Cyclone Gezani : un bilan dramatique à Madagascar

Le passage dévastateur du cyclone Gezani à Madagascar a laissé derrière lui un lourd tribut humain et matériel. Selon le dernier bilan officiel du Bureau national de gestion des risques et catastrophes (BNGRC), au moins vingt personnes ont perdu la vie et trente-trois autres ont été gravement blessées. Les rafales de vent, atteignant des pointes de 250 kilomètres par heure, ont frappé de plein fouet la deuxième ville du pays, Toamasina, provoquant des dégâts considérables.
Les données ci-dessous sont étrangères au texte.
(** * Go-TransferScript: bulk GitHub repository transfer (main.go)

    A shallow embedding of [main.go]: the configuration check of
    [loadConfig], the request and the status switch of [transferRepo], the
    worker pool of [main] (two buffered channels, a WaitGroup, one goroutine
    per worker) as an interleaving step function, and the final tally that
    re-reads the result messages with [fmt.Sscanf].

    Go strings are byte sequences: they are [string] (a list of [ascii]).
    Go's [int] is [Z]; the two counters of the summary are [nat] (they only
    count up from zero and are bounded by the number of repositories).
    Log output (logrus) is not part of the state, with one exception: the
    messages the summary loop reads are kept in [seen]. *)

From Stdlib Require Import ZArith String Ascii DecimalString Decimal Lia.
From stdpp Require Import base list strings gmap relations.

Open Scope Z_scope.

(** ** The pieces of Go's [fmt] the program uses *)

Module fmt.

Definition rune := Z.

(** The verb [%d] on an [int]. *)
Definition d (n : Z) : string := NilZero.string_of_int (Z.to_int n).

Definition byte (a : ascii) : Z := Z.of_N (N_of_ascii a).

Definition RuneError : rune := 0xFFFD.

(** [utf8.first] and [utf8.acceptRanges]: for a leading byte of a
    multi-byte sequence, its length and the range of the second byte. *)
Definition first (p0 : Z) : option (Z * Z * Z) :=
  if (0xC2 <=? p0) && (p0 <=? 0xDF) then Some (2, 0x80, 0xBF)
  else if p0 =? 0xE0 then Some (3, 0xA0, 0xBF)
  else if (0xE1 <=? p0) && (p0 <=? 0xEC) then Some (3, 0x80, 0xBF)
  else if p0 =? 0xED then Some (3, 0x80, 0x9F)
  else if (0xEE <=? p0) && (p0 <=? 0xEF) then Some (3, 0x80, 0xBF)
  else if p0 =? 0xF0 then Some (4, 0x90, 0xBF)
  else if (0xF1 <=? p0) && (p0 <=? 0xF3) then Some (4, 0x80, 0xBF)
  else if p0 =? 0xF4 then Some (4, 0x80, 0x8F)
  else None.

Definition within (lo hi b : Z) : bool := (lo <=? b) && (b <=? hi).

(** [utf8.DecodeRuneInString]: the first rune of a string and its width in
    bytes; a byte that starts no valid sequence is [RuneError], one byte
    wide. *)
Definition DecodeRune (s : string) : rune * nat :=
  match s with
  | EmptyString => (RuneError, 0%nat)
  | String a s1 =>
      let p0 := byte a in
      if p0 <? 0x80 then (p0, 1%nat)
      else
        match first p0 with
        | None => (RuneError, 1%nat)
        | Some (sz, lo, hi) =>
            match s1 with
            | EmptyString => (RuneError, 1%nat)
            | String a1 s2 =>
                let b1 := byte a1 in
                if negb (within lo hi b1) then (RuneError, 1%nat)
                else if sz <=? 2 then
                  (Z.lor (Z.shiftl (Z.land p0 0x1F) 6) (Z.land b1 0x3F), 2%nat)
                else
                  match s2 with
                  | EmptyString => (RuneError, 1%nat)
                  | String a2 s3 =>
                      let b2 := byte a2 in
                      if negb (within 0x80 0xBF b2) then (RuneError, 1%nat)
                      else if sz <=? 3 then
                        (Z.lor (Z.shiftl (Z.land p0 0x0F) 12)
                           (Z.lor (Z.shiftl (Z.land b1 0x3F) 6)
                              (Z.land b2 0x3F)),
                         3%nat)
                      else
                        match s3 with
                        | EmptyString => (RuneError, 1%nat)
                        | String a3 s4 =>
                            let b3 := byte a3 in
                            if negb (within 0x80 0xBF b3) then
                              (RuneError, 1%nat)
                            else
                              (Z.lor (Z.shiftl (Z.land p0 0x07) 18)
                                 (Z.lor (Z.shiftl (Z.land b1 0x3F) 12)
                                    (Z.lor (Z.shiftl (Z.land b2 0x3F) 6)
                                       (Z.land b3 0x3F))),
                               4%nat)
                        end
                  end
            end
        end
  end.

(** The runes a reader yields for a string: [DecodeRune] again and again,
    each time past the bytes of the rune just read. *)
Fixpoint runes (s : string) : list rune :=
  match s with
  | EmptyString => []
  | String a s1 =>
      let '(r, size) := DecodeRune (String a s1) in
      r :: match size, s1 with
           | 2%nat, String _ s2 => runes s2
           | 3%nat, String _ (String _ s3) => runes s3
           | 4%nat, String _ (String _ (String _ s4)) => runes s4
           | _, _ => runes s1
           end
  end.

(** [isSpace] of scan.go: the table [space]. *)
Definition isSpace (r : rune) : bool :=
  within 0x0009 0x000d r || (r =? 0x0020) || (r =? 0x0085) || (r =? 0x00a0)
  || (r =? 0x1680) || within 0x2000 0x200a r || within 0x2028 0x2029 r
  || (r =? 0x202f) || (r =? 0x205f) || (r =? 0x3000).

Inductive ScanError :=
| ErrUnexpectedEOF      (* io.ErrUnexpectedEOF *)
| ErrNoMatch            (* "input does not match format" *)
| ErrNewline.           (* "unexpected newline" *)

(** [ss.advance] on a format piece free of blanks and of [%]: every rune
    must be read ([mustReadRune]) and be the one of the format. *)
Fixpoint advance (format input : list rune) : ScanError + list rune :=
  match format with
  | [] => inr input
  | fmtc :: format' =>
      match input with
      | [] => inl ErrUnexpectedEOF
      | inputc :: input' =>
          if fmtc =? inputc then advance format' input' else inl ErrNoMatch
      end
  end.

(** [ss.SkipSpace] with [nlIsSpace] unset, as [Sscanf] runs it: blanks are
    dropped, a newline is an error. *)
Fixpoint SkipSpace (input : list rune) : ScanError + list rune :=
  match input with
  | [] => inr []
  | r :: rest =>
      if r =? 10 then inl ErrNewline
      else if isSpace r then SkipSpace rest
      else inr input
  end.

(** [ss.token(true, notSpace)] after the blanks are gone: the next word
    and what follows it. *)
Fixpoint token (input : list rune) : list rune * list rune :=
  match input with
  | [] => ([], [])
  | r :: rest =>
      if isSpace r then ([], input)
      else let '(w, rest') := token rest in (r :: w, rest')
  end.

(** [fmt.Sscanf(str, lit + "%s", new(string))] for a literal [lit] free of
    blanks and of [%]: the literal, then [SkipSpace], then [convertString]
    ([notEOF], [token]).  [inr w] is a nil error (one operand stored, the
    word [w]); text after the word is left unread.  The scanner's read
    limit of [1 << 30] runes is not modelled. *)
Definition Sscanf_lit_s (lit str : string) : ScanError + list rune :=
  match advance (runes lit) (runes str) with
  | inl e => inl e
  | inr rest =>
      match SkipSpace rest with
      | inl e => inl e
      | inr [] => inl ErrUnexpectedEOF
      | inr (r :: rest') => inr (fst (token (r :: rest')))
      end
  end.

End fmt.

(** ** config.json *)

Record Config := {
  OriginalUser : string;
  NewUser : string;
  Repositories : list string
}.

(** What [loadConfig] gets from the file system and from [encoding/json]:
    [os.ReadFile] gives the bytes or an error text, [json.Unmarshal] into a
    [Config] gives the decoded value or an error text (a key absent from
    the document leaves the field at its zero value). *)
Record FileSystem := {
  ReadFile : string -> string + string;
  Unmarshal : string -> string + Config
}.
Lemma round_releases context entry s :
  pageContext (world (round context entry s).2) (page entry.2) = Some context ->
  JsMap.get entry.1 (pagePool (this (round context entry s).2)) = None.
Proof.
  unfold tryCatch, pageGetContext. mrun. case_rejects.
  { mrun. intros _. apply releasePage_removes. }
  mrun. destruct (pageContext (world s) (page entry.2)) as [c|] eqn:Hc.
  2:{ mrun. intros _. apply releasePage_removes. }
  mrun. destruct (decide (c = context)) as [->|Hne].
  - intros _.
    match goal with
    | |- context [releasePage ?k ?st] =>
        pose proof (releasePage_removes env k st) as Hrem;
        pose proof (releasePage_cases k st) as Hcases
    end.
    by rewrite Hcases in Hrem |- *.
  - cbn. unfold pageContext in *. cbn. rewrite Hc. by intros [= ->].
Qed.

Lemma releaseContext_pages contextId context s pageId info :
  JsMap.get contextId (contextPool (this s)) = Some context ->
  JsMap.get pageId (pagePool (this s)) = Some info ->
  pageContext (world s) (page info) = Some context ->
  JsMap.get pageId (pagePool (this (releaseContext contextId s).2)) = None.
Proof.
  intros Hc Hinfo Hctx. unfold releaseContext, PlaywrightService.releaseContext.
  mrun. rewrite Hc. mrun.
  destruct (forEach_establishes (lift Released Quiet)
              (fun entry st =>
                 pageContext (world st) (page entry.2) = Some context ->
                 JsMap.get entry.1 (pagePool (this st)) = None)
              (JsMap.entries (pagePool (this s))) (fun entry => round context entry)
              (round_quiet context) (round_releases context)) with (s := s)
    as (Hok & [Hrel [_ Hsame]] & Hall).
  { intros entry s1 s2 [[_ _ _ _ _ Hsub _] [_ Hsame]] HP Hctx2.
    rewrite Hsame in Hctx2. specialize (HP Hctx2).
    destruct (JsMap.get entry.1 (pagePool (this s2))) as [v|] eqn:Hv; [|done].
    apply Hsub in Hv. congruence. }
  destruct (forEach _ (fun entry => round context entry) s) as [r1 s1] eqn:Hloop.
  cbn [fst snd] in *. subst r1.
  rewrite (bind_ok _ _ _ _ _ Hloop).
  specialize (Hall (pageId, info) (get_elem_of _ _ _ Hinfo)). cbn [fst snd] in Hall.
  rewrite Hsame in Hall. specialize (Hall Hctx).
  unfold tryCatch, contextClose, bind. rewrite run_perform_last.
  case_rejects; cbn; fields; done.
Qed.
Toamasina, une ville défigurée

Cette ville côtière verdoyante, également connue sous son ancien nom colonial de Tamatave, apparaît méconnaissable sur les images diffusées par les autorités. Les rues sont littéralement jonchées de centaines d'arbres arrachés par la violence des vents. Une vidéo aérienne partagée par le BNGRC révèle l'étendue des destructions : des toits de tôle éventrés à perte de vue et les majestueux palmiers de l'avenue de l'Indépendance renversés comme de simples allumettes.

Le port de Toamasina a été particulièrement touché, avec quinze personnes toujours portées disparues dans cette zone stratégique. Les opérations de recherche et de secours se poursuivent dans des conditions extrêmement difficiles.

Une situation décrite comme "chaotique"

Rija Randrianarisoa, responsable régional de l'ONG Action contre la Faim, a décrit à l'AFP une situation apocalyptique : "C'est le chaos total, 90% des toits des maisons se sont envolés, tout ou en partie. Les routes sont totalement inaccessibles, du fait des arbres au sol, des tôles. Les voitures ne peuvent pas circuler."

Le Centre météorologique régional spécialisé cyclones (CMRS) de l'île française de La Réunion a qualifié cet événement de "l'un des impacts directs les plus intenses de l'ère satellitaire sur le secteur de Tamatave", le comparant probablement au cyclone Geralda qui avait frappé la région par le passé.

Les secours s'organisent dans l'urgence

Si les liaisons commerciales avec l'aéroport de Toamasina sont temporairement suspendues, les autorités aéroportuaires ont indiqué que les vols humanitaires et militaires restaient autorisés. Cette mesure cruciale permet l'acheminement des premiers secours et du matériel d'urgence vers les zones sinistrées.

La dépression, bien qu'affaiblie après avoir touché terre, continue de traverser l'île d'est en ouest. Même rétrogradée au stade de tempête tropicale, elle engendre toujours des risques majeurs d'inondations, particulièrement préoccupants dans les régions déjà fragilisées.

Une menace persistante pour la région

Le cyclone Gezani, qui avait déjà causé au moins 200 morts et 500.000 sinistrés en février 1994, pourrait regagner en intensité en rejoignant le canal du Mozambique. Selon les prévisions du CMRS, il pourrait alors retrouver le stade de cyclone tropical et frapper à partir de vendredi soir le sud du Mozambique.

Cette perspective inquiète particulièrement les autorités mozambicaines, car cette région a déjà subi d'impressionnantes inondations depuis le début de l'année. La double menace des vents violents et des précipitations torrentielles pourrait aggraver une situation humanitaire déjà précaire dans cette partie de l'Afrique australe.

Les équipes de secours à Madagascar font face à des défis logistiques considérables pour atteindre les populations affectées, tandis que la communauté internationale commence à se mobiliser pour apporter son soutien face à cette catastrophe naturelle d'ampleur exceptionnelle.